» **Work required**
Give the total number of lines in the data below that include "eexists", and nothing else.

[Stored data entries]

▬▬▬

Lemma insert_desc_head (x h : listing) (t s : list listing) :
  insert_desc x (h :: t) = Ok s ->
  exists b, py_lt (date_posted x) (date_posted h) = Ok b.
Proof.
  simpl. destruct (py_lt (date_posted x) (date_posted h)) as [b|];
    [now exists b | discriminate].
Qed.

Lemma py_lt_Ok_kind (a b : value) (r : bool) :
  py_lt a b = Ok r ->
  (exists s t, a = VStr s /\ b = VStr t) \/
  (exists x y, as_int a = Some x /\ as_int b = Some y).
Proof.
  destruct a as [|[]|x|s], b as [|[]|y|t]; cbv [py_lt as_int];
    try discriminate; intros _; eauto 6.
Qed.

Lemma py_lt_raises (a b : value) (e : exn) :
  py_lt a b = Raise e -> e = TypeError.
Proof.
  destruct a as [|[]|x|s], b as [|[]|y|t]; cbv [py_lt as_int];
    congruence.
Qed.

Lemma insert_desc_raises (x : listing) (l : list listing) (e : exn) :
  insert_desc x l = Raise e -> e = TypeError.
Proof.
  induction l as [|y l IH]; simpl; [discriminate|].
  destruct (py_lt (date_posted x) (date_posted y)) as [[|]|e'] eqn:E;
    simpl; try discriminate.
  - destruct (insert_desc x l); simpl; [discriminate|].
    intros H. injection H as <-. now apply IH.
  - intros H. injection H as <-. eapply py_lt_raises; eassumption.
Qed.

Lemma sort_desc_raises (l : list listing) (e : exn) :
  sort_desc l = Raise e -> e = TypeError.
Proof.
  induction l as [|x l IH]; simpl; [discriminate|].
  destruct (sort_desc l) as [s|e']; simpl.
  - apply insert_desc_raises.
  - intros H. injection H as <-. now apply IH.
Qed.

(** A sort that returns has compared every listing with another one:
    with two or more listings, the dates are all strings or all
    numbers. *)
Lemma sort_desc_Ok_kinds (l s : list listing) :
  sort_desc l = Ok s -> (2 <= List.length l)%nat ->
  (forall x, In x l -> exists t, date_posted x = VStr t) \/
  (forall x, In x l -> exists z, as_int (date_posted x) = Some z).
Proof.
  revert s. induction l as [|x l IH]; simpl; intros s H Hlen; [lia|].
  destruct (sort_desc l) as [s'|] eqn:Es; simpl in H; [|discriminate].
  pose proof (sort_desc_perm _ _ Es) as Hperm.
  destruct s' as [|h t].
  { apply Permutation_sym, Permutation_nil in Hperm. subst. simpl in Hlen.
    lia. }
  destruct (insert_desc_head _ _ _ _ H) as [b Hb].
  assert (Hh : In h l)
    by (eapply Permutation_in; [apply Permutation_sym; exact Hperm|now left]).
  destruct l as [|y [|y' l']]; [destruct Hh| |].
  - destruct Hh as [->|[]].
    destruct (py_lt_Ok_kind _ _ _ Hb)
      as [(u & v & Hu & Hv)|(u & v & Hu & Hv)]; [left|right];
      intros x' [<-|[<-|[]]]; eauto.
  - destruct (IH _ eq_refl ltac:(simpl; lia)) as [Hall|Hall];
      destruct (py_lt_Ok_kind _ _ _ Hb)
        as [(u & v & Hu & Hv)|(u & v & Hu & Hv)].
    + left. intros x' [<-|Hx']; eauto.
    + destruct (Hall h Hh) as [t' Ht']. rewrite Ht' in Hv. discriminate.
    + destruct (Hall h Hh) as [z Hz]. rewrite Hv in Hz. discriminate.
    + right. intros x' [<-|Hx']; eauto.
Qed.

Lemma insert_desc_numbers (x : listing) (l : list listing) :
  (exists z, as_int (date_posted x) = Some z) ->
  Forall (fun j => exists z, as_int (date_posted j) = Some z) l ->
  exists r, insert_desc x l = Ok r.
Proof.
  intros [z Hz] Hl. induction Hl as [|y l [u Hu] _ [r IH]]; simpl.
  - now exists [x].
  - assert (Hlt : py_lt (date_posted x) (date_posted y) = Ok (z <? u)).
    { destruct (date_posted x) as [|[]|x'|s], (date_posted y) as [|[]|y'|t];
        cbv [py_lt as_int] in *; try discriminate; congruence. }
    rewrite Hlt. cbn [bind].
    destruct (z <? u); [|now eexists].
    rewrite IH. now eexists.
Qed.
(** * transcribe-speech: silence-aware chunking and timeline bookkeeping

    A shallow embedding of [src/transcribe-speech.js]: the split-point
    planner ([calculateOptimalSplitPoints]), the segment extractor
    ([splitAtSpecificPoints]), the time-based fallback ([splitByTime]), the
    planning stage of [splitAtSilence] and the per-chunk transcription loop of
    [transcribeAudio].

    JavaScript numbers are modelled through a small interface [JsNumber]
    holding exactly the operations the planner uses.  It has two instances:
    exact rationals ([Q]), over which the general theorems are proved, and
    IEEE-754 binary64 ([float]), over which the planner can be evaluated the
    way a JavaScript engine evaluates it. *)

From Stdlib Require Import List Bool Arith ZArith QArith Qround Lia Lqa.
From Stdlib Require Import String Ascii DecimalString PrimFloat.
From Stdlib Require Import DecimalNat Permutation Sorted.
Import ListNotations.

(** ** Numbers *)

(** A theorem over [Q] speaks of exact arithmetic on the numbers as written.
    In binary64 the literals, [0.8 * target] and the differences are rounded,
    which can tip a comparison that is an equality in exact arithmetic; the
    [float] instance gives what the code computes there. *)

(** The operations [calculateOptimalSplitPoints] performs on numbers:
    [a - b], [a * b], [a <= b], [a < b], and the literals [0], [0.8], [0.5].
    The source's [a >= b] is [nleb b a] and its [a > b] is [nltb b a]. *)
Class JsNumber (num : Type) : Type := {
  nsub : num -> num -> num;
  nmul : num -> num -> num;
  nleb : num -> num -> bool;
  nltb : num -> num -> bool;
  nzero : num;
  n0_8 : num;
  n0_5 : num
}.

Definition Qltb (a b : Q) : bool := negb (Qle_bool b a).

#[export] Instance JsNumber_Q : JsNumber Q := {
  nsub := Qminus;
  nmul := Qmult;
  nleb := Qle_bool;
  nltb := Qltb;
  nzero := 0%Q;
  n0_8 := (8 # 10)%Q;
  n0_5 := (1 # 2)%Q
}.

#[export] Instance JsNumber_float : JsNumber float := {
  nsub := PrimFloat.sub;
  nmul := PrimFloat.mul;
  nleb := PrimFloat.leb;
  nltb := PrimFloat.ltb;
  nzero := 0%float;
  n0_8 := 0x1.999999999999ap-1%float; (* the double nearest to 0.8 *)
  n0_5 := 0.5%float
}.

(** ** The split-point planner *)

Section Planner.
Context {num : Type} `{JsNumber num}.

(** The inner [for (let j = i; ...)] loop of [calculateOptimalSplitPoints],
    run over the suffix [silencePoints[i..]].  [bestPoint] enters as the
    opening candidate and is overwritten only by the first branch. *)
Fixpoint lookForBestPoint (currentTime maxChunkDuration bestPoint : num)
         (suffix : list num) : num :=
  match suffix with
  | [] => bestPoint
  | candidatePoint :: rest =>
      let chunkDuration := nsub candidatePoint currentTime in
      if nleb chunkDuration maxChunkDuration
         && nleb (nmul maxChunkDuration n0_5) chunkDuration
      then candidatePoint
      else if nltb maxChunkDuration chunkDuration
      then bestPoint
      else lookForBestPoint currentTime maxChunkDuration bestPoint rest
  end.

(** The outer [for (let i = 0; ...)] loop, run over the suffix
    [silencePoints[i..]]; it returns what is pushed on [splitPoints] from
    position [i] on.  The index [i] advances by one whatever the inner loop
    did. *)
Fixpoint splitLoop (currentTime maxChunkDuration : num)
         (suffix : list num) : list num :=
  match suffix with
  | [] => []
  | silencePoint :: rest =>
      if nleb (nmul maxChunkDuration n0_8) (nsub silencePoint currentTime)
      then
        let bestPoint :=
          lookForBestPoint currentTime maxChunkDuration silencePoint suffix in
        bestPoint :: splitLoop bestPoint maxChunkDuration rest
      else splitLoop currentTime maxChunkDuration rest
  end.

Definition calculateOptimalSplitPoints
           (silencePoints : list num) (totalDuration maxChunkDuration : num)
  : list num :=
  splitLoop nzero maxChunkDuration silencePoints.

End Planner.

(** ** The specification's reference planner *)

Section Reference.
Context {num : Type} `{JsNumber num}.

(** Step 3 of the specification's algorithm: scan forward from the opening
    candidate (inclusive) for the first point [q] with
    [0.5 * target <= q - cursor <= target], stopping at the first point with
    [q - cursor > target].  The result carries the distance of [q] from the
    opening position. *)
Fixpoint forwardScan (cursor target : num) (offset : nat) (points : list num)
  : option (nat * num) :=
  match points with
  | [] => None
  | q :: rest =>
      if nleb (nmul n0_5 target) (nsub q cursor) && nleb (nsub q cursor) target
      then Some (offset, q)
      else if nltb target (nsub q cursor)
      then None
      else forwardScan cursor target (S offset) rest
  end.

(** Steps 2, 4, 5 and 6: [skip] counts the positions still to pass over
    before the outer walk resumes, so that after a cut chosen at forward-scan
    position [j] the walk resumes at [j + 1]. *)
Fixpoint referenceWalk (skip : nat) (cursor target : num) (points : list num)
  : list num :=
  match points with
  | [] => []
  | p :: rest =>
      match skip with
      | S k => referenceWalk k cursor target rest
      | O =>
          if nleb (nmul n0_8 target) (nsub p cursor)
          then
            let chosen :=
              match forwardScan cursor target 0 points with
              | Some found => found
              | None => (O, p)
              end in
            snd chosen :: referenceWalk (fst chosen) (snd chosen) target rest
          else referenceWalk 0 cursor target rest
      end
  end.

Definition referencePlan (silencePoints : list num)
           (duration targetChunkSeconds : num) : list num :=
  referenceWalk 0 nzero targetChunkSeconds silencePoints.

End Reference.

(** ** Orderings on sequences of seconds *)

(** Chronological (non-decreasing) order, as the silence scan produces it. *)
Fixpoint chronological (points : list Q) : Prop :=
  match points with
  | [] => True
  | a :: rest =>
      match rest with
      | [] => True
      | b :: _ => (a <= b)%Q /\ chronological rest
      end
  end.

(** [increasingFrom c l]: [l] is strictly increasing and starts above [c]. *)
Fixpoint increasingFrom (c : Q) (points : list Q) : Prop :=
  match points with
  | [] => True
  | a :: rest => (c < a)%Q /\ increasingFrom a rest
  end.

Definition strictlyIncreasing (points : list Q) : Prop :=
  match points with
  | [] => True
  | a :: rest => increasingFrom a rest
  end.

(** ** Strings, numbers as text, timestamps *)

Definition newline : string := String (ascii_of_nat 10) EmptyString.

(** [String.prototype.padStart] with a one-character filler. *)
Definition padStart (targetLength : nat) (filler : ascii) (s : string) : string :=
  (string_of_list_ascii (repeat filler (targetLength - String.length s)) ++ s)%string.

(** [toString] of an integral number. *)
Definition natToString (n : nat) : string :=
  NilEmpty.string_of_uint (Nat.to_uint n).

Definition intToString (z : Z) : string :=
  NilEmpty.string_of_int (Z.to_int z).

(** The [%] operator: the remainder has the sign of the dividend. *)
Definition Qtrunc (x : Q) : Z :=
  if Qle_bool 0 x then Qfloor x else Qceiling x.

Definition jsRemainder (a b : Q) : Q :=
  (a - b * inject_Z (Qtrunc (a / b)))%Q.

Definition formatTimestamp (seconds : Q) : string :=
  let hours := Qfloor (seconds / 3600) in
  let minutes := Qfloor (jsRemainder seconds 3600 / 60) in
  let secs := Qfloor (jsRemainder seconds 60) in
  if (0 <? hours)%Z
  then (padStart 2 "0" (intToString hours) ++ ":"
        ++ padStart 2 "0" (intToString minutes) ++ ":"
        ++ padStart 2 "0" (intToString secs))%string
  else (padStart 2 "0" (intToString minutes) ++ ":"
        ++ padStart 2 "0" (intToString secs))%string.

(** [path.join] of a directory and a file name (no normalisation). *)
Definition pathJoin (dir file : string) : string :=
  (dir ++ "/" ++ file)%string.

(** ** Segments and chunks *)

(** [{ start, end }]; [end_ = None] is the source's [end: null]. *)
Record Segment : Type := mkSegment {
  start : Q;
  end_ : option Q
}.

(** [{ path, startTime, endTime }]. *)
Record Chunk : Type := mkChunk {
  path : string;
  startTime : Q;
  endTime : option Q
}.

(** The first loop of [splitAtSpecificPoints]: one closed segment per split
    point; [previous] is [0] at [i = 0] and [splitPoints[i - 1]] afterwards. *)
Fixpoint closedSegments (previous : Q) (splitPoints : list Q) : list Segment :=
  match splitPoints with
  | [] => []
  | endTime :: rest =>
      mkSegment previous (Some endTime) :: closedSegments endTime rest
  end.

(** The [segments] array of [splitAtSpecificPoints]; the final open segment
    is pushed only under [if (splitPoints.length > 0)]. *)
Definition segmentsOf (splitPoints : list Q) : list Segment :=
  closedSegments 0 splitPoints
  ++ match splitPoints with
     | [] => []
     | _ :: _ => [mkSegment (last splitPoints 0%Q) None]
     end.

Definition chunkFileName (baseName : string) (index : nat) : string :=
  (baseName ++ "_chunk_" ++ padStart 3 "0" (natToString index) ++ ".mp3")%string.

(** ** Segment extraction as an event-driven promise *)

(** What an extraction command reports back: its ['end'] or its ['error']
    event.  The order of these events over the commands started by
    [segments.forEach] is decided by ffmpeg, not by the program. *)
Inductive FfmpegEvent : Type :=
| EvEnd (index : nat)
| EvError (index : nat) (message : string).

(** The segment an event belongs to. *)
Definition eventIndex (ev : FfmpegEvent) : nat :=
  match ev with
  | EvEnd index => index
  | EvError index _ => index
  end.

▬▬▬

» **Task result**
2